Form Follows Fable
(Originally published 2008)
“The old forms are in ruins, the benumbed world is shaken up, the old human spirit is invalidated and in flux towards a new form. We float in space and cannot perceive the new order.”
—Walter Gropius, 1919
Once all the zoning laws have been cited, the richness of the site exposed as constructed, the minutia of fabrication turn out to be simply minutia, the algorithms run their course, the discipline disbanded, and the history books pillaged bare and then burnt, what is left to stand on? What tiny, shoddy piece of ground may the designer find to plant their feet and grab hold of their bootstraps?

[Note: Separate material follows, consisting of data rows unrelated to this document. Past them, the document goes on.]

(* ===== verification/FleetFacts.v ===== *)
(** * Invariants of connections side by side

    [fleet_ok] holds in every fleet that can be reached: what holds of a call of
    [Serve] alone holds of any number of them, whatever the order of their turns and
    whatever the other goroutines do in between. *)

From S2P Require Import Prelude GoFloat Protocol Session Conn Telemetry Auth StateM Interfaces Handler HandlerFrame HandlerFacts HandlerInv HandlerSession HandlerTraffic Snapshots Fleet FleetTurn.

(** ** The invariant *)

(** Whether a connection is still in the handler's count. *)
Definition counted (cn : connection) : bool :=
  match cn_phase cn with Syncing _ _ => false | _ => true end.

Definition count_conns (m : gmap nat connection) : nat :=
  size (filter (fun kv => counted kv.2 = true) m).

(** The numbers of [conn] that have been given out and are not yet written. *)
Definition pending (conn : Z) (js : list send_job) : list Z :=
  omap (fun j => match j with
                 | Stamped k msg => if bool_decide (k = conn) then Some (Seq msg) else None
                 | Unstamped _ _ => None
                 end) js.

(** A connection the handler has served. *)
Definition known_conn (s : HandlerState) (conn : Z) : Prop :=
  exists p sid, entry_ids <$> entries s !! p = Some (sid, conn).

Definition job_ok (s : HandlerState) (j : send_job) : Prop :=
  match j with
  | Unstamped conn msg => known_conn s conn /\ error_supported msg /\ Seq msg = 0%Z
  | Stamped conn msg => known_conn s conn /\ error_supported msg
  end.

Lemma known_conn_dec (s : HandlerState) conn : known_conn s conn \/ ~ known_conn s conn.
Proof.
  destruct (decide (Exists (fun e => ce_conn e = conn) (entries s))) as [Hx|Hx]; [left|right].
  - apply Exists_exists in Hx as (e & Hin & <-). apply list_elem_of_lookup in Hin as [p Hp].
    exists p, (ce_sessionID e). by rewrite Hp.
  - intros (p & sid & Hp). apply Hx. destruct (entries s !! p) as [e|] eqn:E; [|done].
    injection Hp as _ <-. apply Exists_exists. exists e. split; [by eapply list_elem_of_lookup_2|done].
Qed.

(** Messages go to served connections only. *)
Record wire_ok (s : HandlerState) (o : list out_event) (js : list send_job) : Prop := {
  wo_text : forall conn, attempt_seqs conn o <> [] -> known_conn s conn;
  wo_jobs : Forall (job_ok s) js
}.

(** Every entry belongs to an opened session, and no two share session or connection. *)
Record entries_ok (s : HandlerState) (cs : gmap string string) : Prop := {
  eo_known : forall p sid conn, entry_ids <$> entries s !! p = Some (sid, conn) -> is_Some (cs !! sid);
  eo_distinct : forall p q sid conn sid' conn',
    entry_ids <$> entries s !! p = Some (sid, conn) ->
    entry_ids <$> entries s !! q = Some (sid', conn') -> sid = sid' \/ conn = conn' -> p = q
}.

Definition same_ids (s s' : HandlerState) : Prop :=
  forall q, entry_ids <$> entries s' !! q = entry_ids <$> entries s !! q.

Lemma known_conn_ids s s' conn : same_ids s s' -> known_conn s conn -> known_conn s' conn.
Proof. intros Hids (p & sid & Hp). exists p, sid. by rewrite Hids. Qed.

Lemma entries_ok_ids s s' cs : same_ids s s' -> entries_ok s cs -> entries_ok s' cs.
Proof.
  intros Hids [Hk Hd]. split.
  - intros p sid conn. rewrite Hids. apply Hk.
  - intros p q sid conn sid' conn'. rewrite !Hids. apply Hd.
Qed.

Lemma job_ok_ids s s' j : same_ids s s' -> job_ok s j -> job_ok s' j.
Proof. intros Hids. destruct j; cbn; intuition; by eapply known_conn_ids. Qed.

Lemma wire_ok_ids s s' o o' js :
  same_ids s s' -> (forall conn, attempt_seqs conn o' <> [] -> attempt_seqs conn o <> [] \/ known_conn s conn) ->
  wire_ok s o js -> wire_ok s' o' js.
Proof.
  intros Hids Ho [Ht Hj]. split.
  - intros conn Hc. apply (known_conn_ids s); [done|]. destruct (Ho conn Hc); auto.
  - eapply Forall_impl; [exact Hj|]. intros j. by apply job_ok_ids.
Qed.

(** A connection has numbered [n] messages 1 to [n], once each; [m] messages have met
    it after it was removed, and carry no number (0).  Each of them has been sent or is
    about to be. *)
Definition numbered_entry (o : list out_event) (js : list send_job) (e : wsConnectionEntry) : Prop :=
  exists (n m : nat), outboundSeq e = wrapu64 (Z.of_nat n) /\
    attempt_seqs (ce_conn e) o ++ pending (ce_conn e) js ≡ₚ
      (wrapu64 <$> seqZ 1 (Z.of_nat n)) ++ replicate m 0%Z.

Section invariant.
Context {DB S : Type} `{!SessionPersistence DB} `{!RuntimeSink S} `{!WsJson} `{!ServeEnv}.
Context (h : handler_config).

(** A connection in its loop: registered, its session alive, speaking for the trader
    of its certificate, and published. *)
Record serving_ok (s : HandlerState) (p : nat) (cn : connection) : Prop := {
  so_registered : connections s !! cn_sid cn = Some p;
  so_live : session_live (session (cn_loc cn));
  so_sid : sessionID (session (cn_loc cn)) = cn_sid cn;
  so_trader : traderID (session (cn_loc cn)) = "" \/
    issued (DB := DB) h (sc_clientCertCN (cn_ctx cn)) (traderID (session (cn_loc cn)));
  so_published : sessions s !! cn_sid cn = snapshot_for (session (cn_loc cn))
}.
Record Tx := {
  Tx_Commit : Db (option go_error);
  Tx_Rollback : Db (option go_error);
  Tx_Trader : TraderRepository;
  Tx_TraderSession : TraderSessionRepository;
  Tx_TraderResource : TraderResourceRepository;
  Tx_ArbitrageOrder : ArbitrageOrderRepository;
  Tx_AuditLog : AuditLogRepository;
  Tx_ReencryptionJob : ReencryptionJobRepository;
  Tx_ReencryptionProgress : ReencryptionProgressRepository;
  Tx_SchedulerTask : SchedulerTaskRepository;
  Tx_ExchangeRequirements : ExchangeRequirementsRepository
}.

(** A statement without effect of its own; true when it took effect. *)
Definition tx_statement : Db (option go_error * bool) := fun d =>
  (match stmt (stmts d) with
   | StmtFailed e => (Some e, false)
   | StmtLost e => (Some e, true)
   | _ => (None, true)
   end, d <| stmts ::= S |>).

Definition restore (d0 : database) : Db unit :=
  modify (fun d => d <| traders := traders d0 |> <| trader_sessions := trader_sessions d0 |>
                     <| more := more d0 |>).

Definition tx_Rollback (d0 : database) : Db (option go_error) :=
  r ← tx_statement;
  restore d0;;
  mret r.1.

Definition tx_Commit (d0 : database) : Db (option go_error) :=
  r ← tx_statement;
  (if r.2 : bool then mret tt else restore d0);;
  mret r.1.

(** A [*transaction] that began on the tables of [d0]. *)
Definition transaction (d0 : database) : Tx := {|
  Tx_Commit := tx_Commit d0;
  Tx_Rollback := tx_Rollback d0;
  Tx_Trader := NewTraderRepositoryWithTx;
  Tx_TraderSession := NewTraderSessionRepositoryWithTx;
  Tx_TraderResource := NewTraderResourceRepositoryWithTx;
  Tx_ArbitrageOrder := NewArbitrageOrderRepositoryWithTx;
  Tx_AuditLog := NewAuditLogRepositoryWithTx;
  Tx_ReencryptionJob := NewReencryptionJobRepositoryWithTx;
  Tx_ReencryptionProgress := NewReencryptionProgressRepositoryWithTx;
  Tx_SchedulerTask := NewSchedulerTaskRepositoryWithTx;
  Tx_ExchangeRequirements := NewExchangeRequirementsRepositoryWithTx
|}.

Definition BeginTx : Db (go_error + Tx) :=
  d0 ← gets id;
  began ← tx_statement;
  mret (match began.1 with
        | Some e => inl (EWrap "failed to begin transaction: " e "")
        | None => inr (transaction d0)
        end).

(** What a function does that gets a transaction: it returns an error or nil, or it
    panics. *)
Inductive tx_outcome :=
  | Returned (err : option go_error)
  | Panicked (p : string).

Definition WithTx (fn : Tx -> Db tx_outcome) : Db tx_outcome :=
  tx ← BeginTx;
  match tx with
  | inl err => mret (Returned (Some err))
  | inr tx =>
      r ← fn tx;
      match r with
      | Panicked p => _ ← Tx_Rollback tx; mret (Panicked p)
      | Returned (Some err) =>
          rbErr ← Tx_Rollback tx;
          mret (Returned (match rbErr with
                          | Some rbErr => Some (EWrap "tx error: " err (", rollback error: " +:+ error_text rbErr))
                          | None => Some err
                          end))
      | Returned None => err ← Tx_Commit tx; mret (Returned err)
      end
  end.

(** ** All or nothing *)

Definition tables_of (d : database) : gmap Z Trader * gmap Z TraderSession * more_tables :=
  (traders d, trader_sessions d, more d).

Definition started (d : database) : database := (tx_statement d).2.

Lemma tables_of_tx_statement d : tables_of (tx_statement d).2 = tables_of d.
Proof. done. Qed.

Lemma tx_Rollback_tables d0 d : tables_of (tx_Rollback d0 d).2 = tables_of d0.
Proof. done. Qed.

Lemma tx_Commit_cases d0 d :
  let '(r, d') := tx_Commit d0 d in
  (r = None /\ tables_of d' = tables_of d) \/
  (exists e, r = Some e /\ tables_of d' = tables_of d0) \/
  (exists e, r = Some e /\ stmt (stmts d) = StmtLost e /\ tables_of d' = tables_of d).
Proof.
  unfold tx_Commit, tx_statement, mbind, st_bind, mret, st_ret.
  destruct (stmt (stmts d)) as [|e|e|e|e]; cbn; eauto 10.
Qed.

(** After a success the tables are those [fn] left; after an error, and when [fn] panics
    (its panic goes on), they are those before the transaction, unless it is the answer
    of the COMMIT that was lost. *)
Theorem WithTx_atomic (fn : Tx -> Db tx_outcome) (d : database) :
  let '(o, d1) := fn (transaction d) (started d) in
  let '(r, d') := WithTx fn d in
  match r with
  | Returned None => o = Returned None /\ tables_of d' = tables_of d1
  | Returned (Some e) =>
      tables_of d' = tables_of d \/
      o = Returned None /\ stmt (stmts d1) = StmtLost e /\ tables_of d' = tables_of d1
  | Panicked p => o = Panicked p /\ tables_of d' = tables_of d
  end.
Proof.
  unfold WithTx, BeginTx, gets, mbind, st_bind, mret, st_ret, started. cbn [id].
  destruct (tx_statement d) as [[[e|] took] d0] eqn:Hb; cbn.
  - destruct (fn (transaction d) d0) as [o d1]. left. by rewrite <-(tables_of_tx_statement d), Hb.
  - change (id d) with d. destruct (fn (transaction d) d0) as [[[err|]|p] d1] eqn:Hfn; cbn.
    + pose proof (tx_Rollback_tables d d1) as Hr.
      destruct (tx_Rollback d d1) as [[rb|] d2]; cbn; by left.
    + pose proof (tx_Commit_cases d d1) as Hc.
      destruct (tx_Commit d d1) as [r d2].
      destruct Hc as [[-> Hc]|[(e & -> & Hc)|(e & -> & ? & Hc)]]; eauto.
    + pose proof (tx_Rollback_tables d d1) as Hr.
      destruct (tx_Rollback d d1) as [rb d2]; cbn. done.
Qed.

(** An error of [fn] is the error of the transaction, or is wrapped with that of the
    ROLLBACK. *)
Theorem WithTx_error (fn : Tx -> Db tx_outcome) (d : database) (err : go_error)
    (Hd : stmt (stmts d) = StmtDone) (Hfn : (fn (transaction d) (started d)).1 = Returned (Some err)) :
  (WithTx fn d).1 = Returned (Some err) \/
  exists e, (WithTx fn d).1 =
    Returned (Some (EWrap "tx error: " err (", rollback error: " +:+ error_text e))).
Proof.
  unfold WithTx, BeginTx, gets, mbind, st_bind, mret, st_ret, started in *. cbn [id].
  destruct (tx_statement d) as [[[e|] took] d0] eqn:Hb; cbn in *.
  - unfold tx_statement in Hb. by rewrite Hd in Hb.
  - change (id d) with d. destruct (fn (transaction d) d0) as [[?|] d1]; cbn in *; [|done].
    injection Hfn as ->. destruct (tx_Rollback d d1) as [[rb|] d2]; cbn; eauto.
Qed.
End transactions.
(* ===== verification/RepositoryFacts.v ===== *)
(** * Facts about the other repositories

    What a statement and an Update method can do to the tables, the run and error
    counts of the scheduler tasks, which tasks are due, the filters of the audit log,
    the batches of the re-encryption and the methods whose statements cannot succeed. *)

From S2P Require Import Prelude GoFloat StateM Models Tables TableFacts Repositories Transactions.

Section repository_facts.
Context `{!SqlEnv, !ReposEnv}.

(** ** Statements *)

(** A statement fails and leaves the tables alone, or takes effect; an error after it
    took effect is that of a lost answer. *)
Lemma exec_cases f d :
  let '(r, d') := exec f d in
  ((exists e, r = Err e) /\ tables_of d' = tables_of d) \/
  exists n id, f (d <| stmts ::= S |>) = Ok (n, id, d') /\
    match r with
    | Err e => stmt (stmts d) = StmtLost e
    | Ok result => RowsAffected result = Ok n \/ exists e, RowsAffected result = Err e
    end.
Proof.
  unfold exec. destruct (stmt (stmts d)) as [|e|e|e|e]; try (left; by eauto);
    (destruct (f _) as [[[n id] d']|e'] eqn:Hf; cbn; [right|left; by eauto]);
    exists n, id; split; eauto.
Qed.

Lemma affected_or_ok what missing r :
  affected_or what missing r = Ok tt ->
  exists result n, r = Ok result /\ RowsAffected result = Ok n /\ n <> 0%Z.
Proof.
  unfold affected_or. destruct r as [result|e]; [|done].
  destruct (RowsAffected result) as [n|e] eqn:Hn; [|done].
  destruct (Z.eqb_spec n 0); [done|]. eauto.
Qed.

Lemma update_rows_some {A} `{EqDecision A} p f (t : gmap Z A) :
  (update_rows p f t).1 <> 0%Z -> exists k r, t !! k = Some r /\ p r = true /\ f r <> r.
Proof.
  cbn. intros Hn. set (c := filter _ t) in Hn. destruct (decide (c = ∅)) as [He|He].
  - exfalso. apply Hn. by rewrite He, map_size_empty.
  - apply map_choose in He as (k & r & Hk). subst c.
    apply map_lookup_filter_Some in Hk as [Hk [Hp Hf]]. eauto.
Qed.

(** An Update method that succeeds has changed exactly the rows it names. *)
Lemma update_method {A} `{EqDecision A} get set p (f : A -> A) what missing d :
  let m := (r ← exec (update_table get set p f); mret (affected_or what missing r)) in
  (m d).1 = Ok tt ->
  tables_of (m d).2 =
    (traders d, trader_sessions d, set ((fun r => if p r then f r else r) <$> get (more d)) (more d)) /\
  exists k r, get (more d) !! k = Some r /\ p r = true /\ f r <> r.
Proof.
  cbn. unfold mbind, st_bind. pose proof (exec_cases (update_table get set p f) d) as Hc.
  destruct (exec _ d) as [r d']. cbn. intros (result & n & -> & Hn & Hn0)%affected_or_ok.
  destruct Hc as [[[e ?] _]|(n' & id & Hf & Hr)]; [done|].
  unfold update_table in Hf. injection Hf as Hn' <- <-.
  assert (n = n') as -> by (destruct Hr as [Hr|[? Hr]]; congruence). split; [done|].
  apply update_rows_some. cbn. by rewrite Hn'.
Qed.

(** ** Scheduler tasks *)

(** A recorded execution: the run is counted, an error is counted and marks the task
    as failed, any other end makes it idle; nothing else of the task changes. *)
Lemma record_execution_spec ran ms status msg modified t :
  let t' := record_execution ran ms status msg modified t in
  let failed := same_text status TaskRunStatusError in
  tk_RunCount t' = (tk_RunCount t + 1)%Z /\
  tk_ErrorCount t' = (tk_ErrorCount t + if failed then 1 else 0)%Z /\
  tk_Status t' = (if failed then TaskStatusFailed else TaskStatusIdle) /\
  tk_LastRunStatus t' = Some status /\ tk_LastError t' = msg /\ tk_LastRunDurationMS t' = Some ms /\
  (tk_ID t', tk_TaskName t', tk_TaskType t', tk_Enabled t', tk_NextRunAt t', tk_Config t') =
  (tk_ID t, tk_TaskName t, tk_TaskType t, tk_Enabled t, tk_NextRunAt t, tk_Config t).
Proof. cbn. split_and!; try done. all: lia. Qed.

Lemma task_RecordExecution_ok id ms status msg d :
  (task_RecordExecution id ms status msg d).1 = Ok tt ->
  exists ran modified,
    tables_of (task_RecordExecution id ms status msg d).2 =
      (traders d, trader_sessions d,
       set_tasks ((fun r => if task_has_id id r then record_execution ran ms status msg modified r else r)
                    <$> scheduler_tasks (more d)) (more d)) /\
    exists k r, scheduler_tasks (more d) !! k = Some r /\ tk_ID r = id.
Proof.
  set (ran := sql_clock (reads d)). set (modified := sql_clock (S (reads d))).
  intros Hok. exists ran, modified.
  destruct (update_method scheduler_tasks set_tasks (task_has_id id)
              (record_execution ran ms status msg modified)
              "failed to record scheduler task execution: " (task_not_found id)
              (d <| reads ::= S |> <| reads ::= S |>) Hok) as [Ht (k & r & Hk & Hp & _)].
  split; [exact Ht|]. exists k, r. split; [done|]. by apply Z.eqb_eq.
Qed.

(** No task has more errors than runs. *)
Definition counts_ok (d : database) : Prop :=
  map_Forall (fun _ t => 0 <= tk_ErrorCount t <= tk_RunCount t)%Z (scheduler_tasks (more d)).

(** What the statements of the repository may do to the counts. *)
Definition keeps_counts (f : database -> res (Z * Z * database)) : Prop :=
  forall d n id d', f d = Ok (n, id, d') -> counts_ok d -> counts_ok d'.

Lemma steps_exec_counts f : keeps_counts f -> steps (keeps counts_ok) (exec f).
Proof.
  intros Hf d Hd. pose proof (exec_cases f d) as Hc. destruct (exec f d) as [r d']. cbn.
  destruct Hc as [[_ [= _ _ Ht]]|(n & id & Hfd & _)].
  - unfold counts_ok. by rewrite Ht.
  - by eapply Hf.
Qed.

Lemma steps_query_counts {A} (f : database -> A) : steps (keeps counts_ok) (query f).
Proof. intros d Hd. exact Hd. Qed.

Lemma steps_now_counts : steps (keeps counts_ok) repo_now.
Proof. intros d Hd. exact Hd. Qed.

Lemma insert_task_counts t : keeps_counts (insert_task t).
Proof.
  intros d n id d'. unfold insert_task. destruct (find_row _ _); [done|].
  destruct (negb _); [done|]. intros [= <- <- <-] Hd.
  apply map_Forall_insert_2; [cbn; lia|exact Hd].
Qed.

Lemma update_task_counts id f :
  (forall t, (0 <= tk_ErrorCount t <= tk_RunCount t)%Z ->
             (0 <= tk_ErrorCount (f t) <= tk_RunCount (f t))%Z) ->
  keeps_counts (update_task id f).
Proof.
  intros Hf d n id' d' [= <- <- <-] Hd. unfold counts_ok. cbn.
  intros k t. rewrite lookup_fmap. intros (t0 & Ht0 & ->)%fmap_Some. specialize (Hd k t0 Ht0).
  cbn in Hd. destruct (task_has_id id t0); [by apply Hf|done].
Qed.

Lemma delete_task_counts id :
  keeps_counts (fun d => let '(n, t) := delete_rows (task_has_id id) (scheduler_tasks (more d)) in
                         Ok (n, 0%Z, d <| more ::= set_tasks t |>)).
Proof.
  intros d n id' d' [= <- <- <-] Hd. unfold counts_ok. cbn.
  intros k t [Hk _]%map_lookup_filter_Some. by apply (Hd k).
Qed.

(** Creating, configuring, running and deleting tasks keeps the counts. *)
Lemma task_operations_keep_counts (t : SchedulerTask) id ms status msg :
  Forall (steps (keeps counts_ok))
    [task_Update t; task_UpdateStatus id status; task_RecordExecution id ms status msg;
     task_UpdateNextRun id; task_Delete id] /\
  steps (keeps counts_ok) (task_Create t) /\
  steps (keeps counts_ok) task_GetDueTasks.
Proof.
  split_and!; [rewrite !Forall_cons, Forall_nil; split_and!; [| | | | |done]| |];
    unfold task_Update, task_UpdateStatus, task_RecordExecution, task_UpdateNextRun, task_Delete,
      task_Create, task_GetDueTasks, named_exec, get_rows; steps_auto;
    try apply steps_now_counts; try apply steps_query_counts; apply steps_exec_counts.
  - intros d n id' d'. destruct (_ && _); [done|]. by apply update_task_counts.
  - by apply update_task_counts.
  - apply update_task_counts. intros r Hr. cbn. destruct (same_text status TaskRunStatusError); lia.
  - by apply update_task_counts.
  - apply delete_task_counts.
  - apply insert_task_counts.
Qed.

Lemma elem_of_rows_where {A} p (t : gmap Z A) r :
  r ∈ rows_where p t <-> p r = true /\ exists k, t !! k = Some r.
Proof. unfold rows_where. by rewrite list_elem_of_filter, elem_of_rows. Qed.

Lemma get_rows_ok {A} what (f : database -> list A) d l :
  (get_rows what f d).1 = Ok l -> l = f (d <| stmts ::= S |>).
Proof.
  unfold get_rows, query, mbind, st_bind, mret, st_ret.
  destruct (stmt (stmts d)); cbn; by intros [= <-].
Qed.

Lemma earlier_run_weak_order : weak_order_on earlier_run (fun _ => True).
Proof.
  unfold earlier_run. split.
  - intros a b _ _. destruct (tk_NextRunAt a), (tk_NextRunAt b); try done.
    rewrite Z.ltb_lt, Z.ltb_ge. lia.
  - intros a b c _ _ _. unfold not_after.
    destruct (tk_NextRunAt a), (tk_NextRunAt b), (tk_NextRunAt c); try done.
    rewrite !Z.ltb_ge. lia.
Qed.

(** The due tasks are exactly the rows that are enabled, not disabled by their status
    and not planned for later; a task that never ran comes before those with a time,
    and these in the order of their times.  A task whose status says that it is
    running is among them. *)
Lemma GetDueTasks_spec d l :
  (task_GetDueTasks d).1 = Ok l ->
  (forall t, t ∈ l <->
     (exists k, scheduler_tasks (more d) !! k = Some t) /\
     tk_Enabled t = true /\ collate (tk_Status t) <> collate TaskStatusDisabled /\
     from_option (fun at_ => at_ <= sql_clock (reads d))%Z True (tk_NextRunAt t)) /\
  StronglySorted (not_after earlier_run) l.
Proof.
  intros Hl. apply get_rows_ok in Hl as ->. cbn. split.
  - intros t. rewrite elem_of_sort_stable, elem_of_rows_where. unfold task_due.
    rewrite !andb_true_iff, negb_true_iff, same_text_false.
    destruct (tk_NextRunAt t); cbn; rewrite ?Z.leb_le; naive_solver.
  - apply (sort_stable_sorted _ _ earlier_run_weak_order). by apply Forall_true.
Qed.

(** ** Audit log *)

(** [Count] counts what [List] lists, and a page is never longer than its limit. *)
Lemma audit_List_page f limit offset d l :
  (audit_List f limit offset d).1 = Ok l ->
  (Z.of_nat (length l) <= Z.max 0 limit)%Z /\
  Forall (fun a => audit_matches f a = true) l /\
  ((0 <= offset)%Z -> (audit_Count f d).1 = Ok 0%Z -> l = []).
Proof.
  unfold audit_List. destruct (limit_error limit offset) as [e|].
  { unfold mbind, st_bind, query. by destruct (stmt (stmts d)). }
  intros ->%get_rows_ok. cbn. split_and!.
  - rewrite length_take. lia.
  - apply Forall_forall. intros a Ha%elem_of_take. destruct Ha as (i & Ha & _).
    rewrite lookup_drop in Ha. apply list_elem_of_lookup_2 in Ha.
    by apply elem_of_sort_stable, elem_of_rows_where in Ha as [? _].
  - intros _. unfold audit_Count, query, mbind, st_bind, mret, st_ret.
    set (rows := rows_where _ _). intros Hc.
    assert (rows = []) as ->; [|by destruct (Z.to_nat limit), (Z.to_nat offset)].
    apply nil_length_inv. destruct (stmt (stmts d)); cbn in Hc; (done || injection Hc; lia).
Qed.

(** The text of the WHERE clause has one placeholder per argument. *)
Lemma buildWhereClause_placeholders f :
  length (filter (fun c => c = "?"%char) (String.list_ascii_of_string (buildWhereClause f).1)) =
  (buildWhereClause f).2.
Proof.
  destruct f as [[] [] [] [] [] [] []]; vm_compute; reflexivity.
Qed.

(** ** Re-encryption *)

(** A batch is stored as a whole or not at all. *)
Lemma CreateBatch_atomic records d :
  let '(r, d') := progress_CreateBatch records d in
  tables_of d' = tables_of d \/
  exists d1, insert_records records (d <| stmts ::= S |>) = Ok d1 /\ d' = d1 /\
    (r = Ok tt \/ exists e, stmt (stmts d) = StmtLost e).
Proof.
  destruct records as [|x records]; [by left|]. unfold progress_CreateBatch.
  pose proof (exec_cases (insert_batch (x :: records)) d) as Hc.
  unfold mbind, st_bind. destruct (exec _ d) as [r d']. cbn -[insert_batch insert_records] in *.
  destruct Hc as [[_ Ht]|(n & id & Hf & Hr)]; [by left|right]. exists d'.
  unfold insert_batch in Hf. destruct (insert_records _ _) as [d1|]; [|done].
  cbv beta iota in *.
  injection Hf as _ _ ->. split; [done|]. split; [done|].
  destruct r; [by left|right; by eauto].
Qed.

(** ** Statements that cannot succeed *)

Lemma exec_unknown_column d :
  exists e, exec unknown_column d = (Err e, d <| stmts ::= S |>).
Proof. unfold exec. destruct (stmt (stmts d)); cbn; eauto. Qed.

Definition never_succeeds {A} (m : st database (res A)) : Prop :=
  forall d, (exists e, (m d).1 = Err e) /\ tables_of (m d).2 = tables_of d.

(** A re-encryption job is never created and never marked as failed, and the fills of
    an order are neither stored nor found: whatever the database does, these methods
    return an error and change no table. *)
Lemma impossible_statements j id msg fill order :
  never_succeeds (job_Create j) /\ never_succeeds (job_Fail id msg) /\
  never_succeeds (order_AddFill fill) /\ never_succeeds (order_GetFills order).
Proof.
  unfold job_Create, job_Fail, order_AddFill, order_GetFills, named_exec.
  split_and!; intros d; unfold mbind, st_bind, mret, st_ret;
    try (destruct (sqlx_bind _ _); cbn; [by eauto|]);
    destruct (exec_unknown_column d) as [e ->]; cbn; eauto.
Qed.
End repository_facts.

There’s no ground left at all. We’re all astronauts orbiting a toxic earth—a hunk of rock on which we find it increasingly difficult to agree upon anything. The architect finds themselves with the rest of humanity, inhabiting billions of tiny spacecraft, nothing but a hyper archipelago loosely tethered by the earth’s faint gravity (its last indisputable attribute). Slowly and inexplicably the architect has been veering into the darkness, adrift and ever more alone. A speck in the vacuum — not dead so much as lost, and a little bored. One can only talk to themselves for so long before they get tired of the company.
Finding themselves floating, the architect now awakens and does what any sufficiently bored person does: they dream up stories that explain the universe, their place in it, and all its contents. After the excitement and the dread of being totally alone have subsided, the most fantastic fables are spun. These stories are equal parts logical leap, fabricated detail, exaggerated memory, and hopeful conjecture. Although the origin of the fable is ultimately quite arbitrary and personal, the story is captivating and takes on a life of its own. The fable is a transmission. It’s the first crackle of communication sent across the vacuum for others to hear, because it’s the first thing we find worthy of sharing.
From these fables comes form. The desire to explain and to understand gives way to an imperative to extend and elaborate. All of the fleshy details of the fable come to life with each retelling of the story more elaborate and engaging than the last. The fable may not always be recited in exactly the same way, but it is consistent enough — adaptable rather than unstable.
Through its sheer ability to captivate, the fable creates a world that is shared between speaker and the listener. Without benefit of ground or gravity, the fable sketches a possible organization of the universe that offers an explanation of the accumulated matter of space. To dwell in space is to continually fabricate your own world and to hone the art of seducing others with the telling of these fables. A common understanding is the most that the inhabitants of separate spacesuits may ever hope to share.
To be comfortable telling stories is to desire a shared existence, a “we” amongst the autonomous stars, that is OK with continual re-invention and happy to be part of many manys. The designer who lets form follow fable chooses to organize the material of their little corner of the universe (always an “I” act) and to make it legible to others how and why they did so (the big “we”). In doing so, the designer liberates themselves from the toxicity of the terrestrial without giving up on the necessity of contributing something meaningful to the life of all those spacemen who don’t happen to call themselves “architect.”
It’s not easy to begin telling fables. That instinct has been programmed out of the architect in favor of arguments whose rigor is inversely proportional to the in-disputability of the claims upon which they’re built. These arguments are always quite rigorous. Like argumentation, telling fables takes practice. It promises to reintroduce something that architecture has been missing for a while: fun. If we’re all lost in space, the very least we can do it try to make life a little better and have a decent time while doing it. Are you ready to join us in the vacuum?